_Goal of the exercise:_ What lines below include the string "Prop"? Pick them out and copy them.

┌────────

(** the group behind a descriptor, referenced by [cmgroup_from_fd] *)
Lemma from_fd_group k fd g c :
  sys_ok k -> fd_group k fd g -> cmgroups k !! g = Some c ->
  exists k1 c1, cmgroup_from_fd fd k = Ret (inr g) k1 /\ ok (hold g no_refs) k1 /\ setup_ok k1 /\
    mtx_held None k1 /\ same_rest k k1 /\ cmgroups k1 !! g = Some c1 /\ same_config c c1 /\
    tasklet_active c1 = tasklet_active c.
Proof.
  intros Hk Hfd Hc. destruct (from_fd_ok k fd (proj1 (proj1 Hk))) as (r & k1 & E1 & H1).
  destruct r as [e|g']; [by destruct H1 as (_ & _ & Hno); destruct (Hno g)|].
  destruct H1 as (Hfd' & Hi1 & Hs1). rewrite (fd_group_fun k fd g' g Hfd' Hfd) in *.
  destruct (ok_from_fd k k1 g Hk Hi1 Hs1) as (Ho1 & Hu1 & Hm1).
  destruct (held_get _ k1 g Ho1 (hold_pin g k1)) as (c1 & Hc1 & _).
  destruct (sr_cm _ _ Hs1 g c1 Hc1) as (c0 & Hc0 & Hcc & _). simplify_eq.
  exists k1, c1. split_and!; try done.
  destruct (inv_get no_refs k g (proj1 (proj1 Hk))) as (d & Hd & _ & Eg).
  { destruct Hfd as (f & x & _ & Hx & Hto). pose proof (refs_file k g f x Hx Hto). unfold no_refs. lia. }
  simplify_eq. unfold cmgroup_from_fd, fdget, mbind at 1, M_bind at 1, get in E1.
  destruct Hfd as (f & x & Hf & Hx & [Hop Hp]%file_to_data). rewrite Hf in E1; simpl in E1.
  rewrite Hx in E1. unfold is_file_cmgroup, file_cmgroup in E1. rewrite Hop, Hp in E1.
  rewrite bool_decide_eq_true_2 in E1 by done. simpl in E1.
  apply bind_Ret in E1 as (a & k2 & E2 & E1). injection E1 as <-.
  unfold cmgroup_ref in E2. rewrite (upd_cm_eq _ _ _ _ Eg) in E2. injection E2 as _ <-.
  simpl in Hc1. rewrite lookup_insert_eq in Hc1. by simplify_eq.
Qed.
Lemma take_ep_setup k g ep c :
  setup_ok k -> ep_cmgroup k !! ep = Some g -> cmgroups k !! g = Some c ->
  setup_upto g (set_ep_cmgroup (delete ep (ep_cmgroup k)) k).
Proof.
  intros Hs He Hc. destruct (Hs g c Hc) as [_ _ H1 G1 G2].
  pose proof (proj2 (G1 ep) He) as Hatt. split_and!; simpl.
  - intros h d Hne Hd. destruct (Hs h d Hd) as [S1 S2 S3 D1 D2]. split; simpl; try done.
    intros ep'. rewrite D1, lookup_delete. case_decide; [subst; naive_solver|done].
  - intros ep'. rewrite lookup_delete. case_decide; [done|]. rewrite <- G1. congruence.
  - intros a Ha%G2. destruct H1; congruence.
Qed.

Lemma take_aio_setup k g a c :
  setup_ok k -> aio_cmgroup k !! a = Some g -> cmgroups k !! g = Some c ->
  setup_upto g (set_aio_cmgroup (delete a (aio_cmgroup k)) k).
Proof.
  intros Hs He Hc. destruct (Hs g c Hc) as [_ _ H1 G1 G2].
  pose proof (proj2 (G2 a) He) as Hatt. split_and!; simpl.
  - intros h d Hne Hd. destruct (Hs h d Hd) as [S1 S2 S3 D1 D2]. split; simpl; try done.
    intros a'. rewrite D2, lookup_delete. case_decide; [subst; naive_solver|done].
  - intros ep He'%G1. destruct H1; congruence.
  - intros a'. rewrite lookup_delete. case_decide; [done|]. rewrite <- G2. congruence.
Qed.

(** a group that can be detached at once: its tasklet is idle and the local
    queue empty (otherwise cmgroup_detach waits for that) *)
Definition quiet (k : kernel) (g : nat) : Prop :=
  forall c, cmgroups k !! g = Some c -> tasklet_active c = false /\ __wq c = [].

Lemma source_live k g :
  sys_ok k -> (exists ep, ep_cmgroup k !! ep = Some g) \/ (exists a, aio_cmgroup k !! a = Some g) ->
  exists c, cmgroups k !! g = Some c.
Proof.
  intros Hk H. destruct (held_get no_refs k g (proj1 Hk)) as (c & Hc & _); [by right|eauto].
Qed.

Lemma drop_ep_wq k ep :
  sys_ok k -> ep_cmgroup k !! ep = None -> sys_ok (set_ep_wq (delete ep (ep_wq k)) k).
Proof.
  intros ((Hi & Ht & [Q1 Q2 Q3]) & Hs & Hm) He. split_and!; [split_and!; [by destruct Hi|done|]|..].
  - split; simpl; try done.
    + intros ep' q [_ Hq]%lookup_delete_Some. by eapply Q2.
    + intros g c ep' Hc Hw. rewrite lookup_delete. case_decide; [|by eapply Q3]. subst ep'.
      destruct (Hs g c Hc) as [_ S2 _ G1 _]. rewrite Hw in S2.
      destruct (attached_epoll c) as [e|] eqn:Ea; [|done]. injection S2 as <-.
      pose proof (proj1 (G1 ep) eq_refl). congruence.
  - intros g c Hc. by destruct (Hs g c Hc).
  - done.
Qed.

Lemma sys_ep_free k ep n :
  sys_ok k -> (forall g, ep_cmgroup k !! ep = Some g -> quiet k g) ->
  exists k', ep_free_cmgroup msleep (S n) ep k = Ret tt k' /\ sys_ok k' /\ ep_cmgroup k' !! ep = None.
Proof.
  intros Hk Hquiet. unfold ep_free_cmgroup. unfold mbind at 1, M_bind at 1, get.
  unfold mbind at 1, M_bind at 1, modify at 1.
  destruct (ep_cmgroup k !! ep) as [g|] eqn:He.
  - destruct (source_live k g Hk) as [c Hc]; [eauto|]. destruct (Hquiet g eq_refl c Hc) as [Ha Hw].
    destruct (detach_ok msleep _ g c n (ok_take_ep k g ep (proj1 Hk) He)
                (take_ep_setup k g ep c (proj1 (proj2 Hk)) He Hc) (proj2 (proj2 Hk)) Hc Ha Hw)
      as (k' & E & Hk' & He' & _ & _).
    mrun E. eexists. split; [reflexivity|].
    assert (Hn : ep_cmgroup k' !! ep = None) by (rewrite He'; apply lookup_delete_eq).
    split; [by apply drop_ep_wq|done].
  - rewrite delete_id by done. eexists. split; [reflexivity|].
    split; [|done]. destruct k. by apply drop_ep_wq.
Qed.

Lemma sys_free_ioctx k a n :
  sys_ok k -> (forall g, aio_cmgroup k !! a = Some g -> quiet k g) ->
  exists k', free_ioctx_cmgroup msleep (S n) a k = Ret tt k' /\ sys_ok k' /\ aio_cmgroup k' = delete a (aio_cmgroup k) /\
    tasks k' = tasks k /\ this_cpu k' = this_cpu k.
Proof.
  intros Hk Hquiet. unfold free_ioctx_cmgroup. unfold mbind at 1, M_bind at 1, get.
  unfold mbind at 1, M_bind at 1, modify at 1.
  destruct (aio_cmgroup k !! a) as [g|] eqn:He.
  - destruct (source_live k g Hk) as [c Hc]; [eauto|]. destruct (Hquiet g eq_refl c Hc) as [Ha Hw].
    destruct (detach_ok msleep _ g c n (ok_take_aio k g a (proj1 Hk) He)
                (take_aio_setup k g a c (proj1 (proj2 Hk)) He Hc) (proj2 (proj2 Hk)) Hc Ha Hw)
      as (k' & E & Hk' & _ & He' & Ht' & Hcpu').
    exists k'. by split_and!.
  - rewrite delete_id by done. eexists. split; [reflexivity|]. destruct k. by split_and!.
Qed.
End Sources.

(** ** The operations *)

Inductive cm_op :=
  | Newgroup (ncpus : Z) (addr : option nat) (getfd : Z -> Z) (getfile : Z -> Z + nat) (nthreads flags : Z)
  | Associate (t : nat) (fd : Z)
  | Dissociate (t : nat)
  | GetValue (fd : Z)
  | SetValue (ncpus fd nthreads : Z)
  | Close (f : nat)
  | Worker
  | Softirq (cpu g : nat)
  | Set_state (t : nat) (state : Z)
  | Wake (t : nat) (state : Z)
  | Sleep (t : nat) (fatal : bool)
  | Requeue (t : nat) (flag : Z)
  | Move (t cpu : nat)
  | Fork (t child : nat)
  | Exit (t : nat)
  | Attach_epoll (ep : nat) (fd : Z)
  | Attach_aio (ioctx : option nat) (fd : Z)
  | Free_epoll (ep : nat)
  | Free_aio (ioctx : nat)
  | New_epoll (ep : nat)
  | Irq (b : bool).

Section Runs.
Context `{WL : WaitLib}.
(** what happens while a caller sleeps; no operation that meets its
    precondition does *)
Variable msleep : K unit.

Definition ignore {A} (m : K A) : K unit := m ;; mret tt.

Definition run_op (o : cm_op) : K unit :=
  match o with
  | Newgroup ncpus addr getfd getfile n fl => ignore (sys_cmgroup_newgroup ncpus addr getfd getfile n fl)
  | Associate t fd => ignore (sys_cmgroup_associate t fd)
  | Dissociate t => ignore (sys_cmgroup_dissociate t)
  | GetValue fd => ignore (sys_cmgroup_get_concurrency_value fd)
  | SetValue ncpus fd n => ignore (sys_cmgroup_set_concurrency_value ncpus fd n)
  | Close f => ignore (close_file f)
  | Worker => __cmgroup_free_work
  | Softirq cpu g => Tasklet.run_tasklet cmgroup_tasklet (Tasklet.requeue_vec cpu) g
  | Set_state t st => x ← get_task t; put_task t (set_tstate st x)
  | Wake t st => ignore (try_to_wake_up t st)
  | Sleep t fatal => schedule_out fatal t
  | Requeue t fl => requeue_task t fl
  | Move t cpu => move_task t cpu
  | Fork t child => dup_task_struct t child
  | Exit t => do_exit_cmgroup t
  | Attach_epoll ep fd => ignore (ep_attach_cmgroup msleep 1 ep fd)
  | Attach_aio a fd => ignore (io_set_cmgroup msleep 1 a fd)
  | Free_epoll ep => ep_free_cmgroup msleep 1 ep
  | Free_aio a => free_ioctx_cmgroup msleep 1 a
  | New_epoll ep => modify (fun k => set_ep_wq (<[ep := []]> (ep_wq k)) k)
  | Irq b => modify (set_atomic_ctx b)
  end.

(** a task that exists, and one that is running (it is on its run queue) *)
Definition exists_task (k : kernel) (t : nat) : Prop := is_Some (tasks k !! t).
Definition running_task (k : kernel) (t : nat) : Prop :=
  exists x, tasks k !! t = Some x /\ on_rq x = true.

Definition idle_fd (k : kernel) (fd : Z) : Prop :=
  forall g c, fd_group k fd g -> cmgroups k !! g = Some c -> tasklet_active c = false.

Definition valid (k : kernel) (o : cm_op) : Prop :=
  match o with
  | Newgroup _ addr _ getfile _ _ =>
      atomic_ctx k = false /\ (forall g, addr = Some g -> cmgroups k !! g = None) /\
      (forall fl f, getfile fl = inr f -> files k !! f = None)
  | Associate t _ | Sleep t _ | Move t _ | Exit t => running_task k t
  | Dissociate t | Set_state t _ | Wake t _ | Requeue t _ => exists_task k t
  | GetValue _ | SetValue _ _ _ | Worker | Irq _ => True
  | Close f => is_Some (files k !! f)
  | Softirq _ g => atomic_ctx k = true /\ tasklet_pending k g = true
  | Fork t child => exists_task k t /\ tasks k !! child = None /\
      Z.of_nat (size (tasks k)) < PID_MAX_LIMIT
  | Attach_epoll ep fd => is_Some (ep_wq k !! ep) /\ idle_fd k fd
  | Attach_aio _ fd => idle_fd k fd
  | Free_epoll ep => forall g, ep_cmgroup k !! ep = Some g -> quiet k g
  | Free_aio a => forall g, aio_cmgroup k !! a = Some g -> quiet k g
  | New_epoll ep => ep_wq k !! ep = None
  end.

(** ** Every operation keeps the system *)

Lemma ignore_ok {A} (m : K A) k :
  (exists r k', m k = Ret r k' /\ sys_ok k') -> exists k', ignore m k = Ret tt k' /\ sys_ok k'.
Proof. intros (r & k' & E & Hk'). exists k'. split; [|done]. unfold ignore. by mrun E. Qed.

Lemma fd_group_dec k fd : sys_ok k -> (exists g c, fd_group k fd g /\ cmgroups k !! g = Some c) \/
  forall g, ~ fd_group k fd g.
Proof.
  intros Hk. destruct (from_fd_ok k fd (proj1 (proj1 Hk))) as ([e|g] & k1 & _ & H1); [right; by apply H1|].
  left. destruct H1 as (Hfd & _). exists g.
  destruct (inv_get no_refs k g (proj1 (proj1 Hk))) as (c & Hc & _); [|eauto].
  destruct Hfd as (f & x & _ & Hx & Hto). pose proof (refs_file k g f x Hx Hto). unfold no_refs. lia.
Qed.

Lemma attach_epoll_ok k ep fd :
  sys_ok k -> is_Some (ep_wq k !! ep) -> idle_fd k fd ->
  exists r k', ep_attach_cmgroup msleep 1 ep fd k = Ret r k' /\ sys_ok k'.
Proof.
  intros Hk Hq Hidle. destruct (fd_group_dec k fd Hk) as [(g & c & Hfd & Hc)|Hno].
  - destruct (sys_ep_attach msleep k ep fd 0 g c Hk Hq Hfd Hc (Hidle g c Hfd Hc)) as (k' & E & Hk' & _). eauto.
  - destruct (from_fd_error k fd Hk Hno) as (e & E & _). exists e, k. split; [|done].
    unfold ep_attach_cmgroup. by mrun E.
Qed.

Lemma attach_aio_ok k a fd :
  sys_ok k -> idle_fd k fd -> exists r k', io_set_cmgroup msleep 1 a fd k = Ret r k' /\ sys_ok k'.
Proof.
  intros Hk Hidle. destruct (fd_group_dec k fd Hk) as [(g & c & Hfd & Hc)|Hno].
  - destruct a as [a|].
    + destruct (sys_io_attach msleep k a fd 0 g c Hk Hfd Hc (Hidle g c Hfd Hc)) as (k' & E & Hk' & _). eauto.
    + destruct (sys_io_attach_none msleep k fd 1 g c Hk Hfd Hc) as (k' & E & Hk' & _). eauto.
  - destruct (from_fd_error k fd Hk Hno) as (e & E & _). exists e, k. split; [|done].
    unfold io_set_cmgroup. by mrun E.
Qed.

Lemma set_value_ok k ncpus fd n :
  sys_ok k -> exists r k', sys_cmgroup_set_concurrency_value ncpus fd n k = Ret r k' /\ sys_ok k'.
Proof.
  intros Hk. destruct (((if n =? 0 then ncpus else n) <=? 0) ||
    (CMGROUP_MAX_CONCURRENCY_VALUE <? (if n =? 0 then ncpus else n))) eqn:Hn.
  { exists (- EINVAL), k. split; [|done]. unfold sys_cmgroup_set_concurrency_value. by rewrite Hn. }
  destruct (fd_group_dec k fd Hk) as [(g & c & Hfd & Hc)|Hno].
  - zbool. destruct (sys_set_value k ncpus fd n g c Hk Hfd Hc) as (k' & c' & E & Hk' & _); [lia|eauto].
  - destruct (from_fd_error k fd Hk Hno) as (e & E & _). exists e, k. split; [|done].
    unfold sys_cmgroup_set_concurrency_value. rewrite Hn. by mrun E.
Qed.

Lemma fork_ok k t x child :
  sys_ok k -> tasks k !! t = Some x -> tasks k !! child = None ->
  Z.of_nat (size (tasks k)) < PID_MAX_LIMIT ->
  exists k', dup_task_struct t child k = Ret tt k' /\ sys_ok k'.
Proof.
  intros ((Hi & Ht & Hq) & Hs & Hm) Hx Hch Hsz. unfold dup_task_struct. mrun (get_task_eq t k x Hx).
  set (y := set_se_queued _ _). exists (upd_task child y k). split; [done|].
  assert (Hs' : same_rest (upd_task child y k) (upd_task child y k)) by apply same_rest_refl.
  split_and!; [split_and!|..].
  - by apply inv_new_task.
  - by apply (tasks_ok_upd k _ child y).
  - by apply (upd_queues k _ child y).
  - intros g c Hc. by destruct (Hs g c Hc).
  - done.
Qed.

Lemma softirq_ok k cpu g :
  sys_ok k -> atomic_ctx k = true -> tasklet_pending k g = true ->
  exists k', Tasklet.run_tasklet cmgroup_tasklet (Tasklet.requeue_vec cpu) g k = Ret tt k' /\ sys_ok k'.
Proof.
  intros Hk Ha Hp. unfold tasklet_pending in Hp.
  destruct (Tasklet.tasklets (sirqs k) !! g) as [x|] eqn:Hx; [|done].
  by apply (sys_run_tasklet k cpu g x).
Qed.

Lemma new_epoll_ok k ep : sys_ok k -> ep_wq k !! ep = None -> sys_ok (set_ep_wq (<[ep := []]> (ep_wq k)) k).
Proof.
  intros ((Hi & Ht & [Q1 Q2 Q3]) & Hs & Hm) He. split_and!; [split_and!; [by destruct Hi|done|]|..].
  - split; simpl; try done.
    + intros ep' q. rewrite lookup_insert. case_decide; [by intros [= <-]|apply Q2].
    + intros g c ep' Hc Hw. rewrite lookup_insert. case_decide; [done|by eapply Q3].
  - intros g c Hc. by destruct (Hs g c Hc).
  - done.
Qed.

Lemma irq_ok k b : sys_ok k -> sys_ok (set_atomic_ctx b k).
Proof.
  intros ((Hi & Ht & Hq) & Hs & Hm). split_and!; [split_and!; [by destruct Hi|done|by destruct Hq]|..].
  - intros g c Hc. by destruct (Hs g c Hc).
  - done.
Qed.

Lemma run_op_ok k o : sys_ok k -> valid k o -> exists k', run_op o k = Ret tt k' /\ sys_ok k'.
Proof.
  intros Hk Hv. destruct o; simpl in *; try apply ignore_ok;
    lazymatch type of Hv with
    | running_task _ _ => destruct Hv as (x & Hx & Hrq)
    | exists_task _ _ => destruct Hv as [x Hx]
    | is_Some _ => destruct Hv as [x Hx]
    | _ /\ _ => destruct Hv as [Hv1 Hv2]
    | _ => idtac
    end.
  - destruct Hv2. by apply sys_newgroup.
  - by apply (sys_associate k t x).
  - destruct (sys_dissociate k t x Hk Hx) as (k' & E & ?). eauto.
  - destruct (sys_get_value k fd Hk) as (r & k' & E & ? & _). eauto.
  - by apply set_value_ok.
  - destruct (sys_close k f x Hk Hx) as (k' & E & ?). eauto.
  - destruct (sys_free_work k Hk) as (k' & E & ? & _). eauto.
  - by apply softirq_ok.
  - eapply (sys_task_op k t _ x); [done|done|task_ops|]. by intros [].
  - destruct (sys_task_op k t _ x _ _ Hk Hx (wake_up_op no_refs t state x)) as (k' & E & ?); [|eauto].
    destruct (Z.land (tstate x) state =? 0); [done|]. apply woken_ok.
  - eapply (sys_task_op k t _ x); [done|done|apply schedule_out_op|]. intros; by apply slept_ok.
  - eapply (sys_task_op k t _ x); [done|done|apply requeue_task_op|].
    destruct (on_rq x) eqn:Er; [|done]. intros. by apply requeued_ok.
  - eapply (sys_task_op k t _ x); [done|done|apply move_task_op|].
    intros Hok. by destruct (requeued_ok x Hok Hrq).
  - destruct Hv1 as [x Hx], Hv2. by apply (fork_ok k t x).
  - eapply (sys_task_op k t _ x); [done|done|apply exit_op|]. intros; by apply exited_ok.
  - by apply attach_epoll_ok.
  - by apply attach_aio_ok.
  - destruct (sys_ep_free msleep k ep 0 Hk Hv) as (k' & E & ? & _). eauto.
  - destruct (sys_free_ioctx msleep k ioctx 0 Hk Hv) as (k' & E & ? & _). eauto.
  - eexists. split; [reflexivity|]. by apply new_epoll_ok.
  - eexists. split; [reflexivity|]. by apply irq_ok.
Qed.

└────────

_Written answer:_
Definition quiet (k : kernel) (g : nat) : Prop :=
Definition exists_task (k : kernel) (t : nat) : Prop := is_Some (tasks k !! t).
Definition running_task (k : kernel) (t : nat) : Prop :=
Definition idle_fd (k : kernel) (fd : Z) : Prop :=
Definition valid (k : kernel) (o : cm_op) : Prop :=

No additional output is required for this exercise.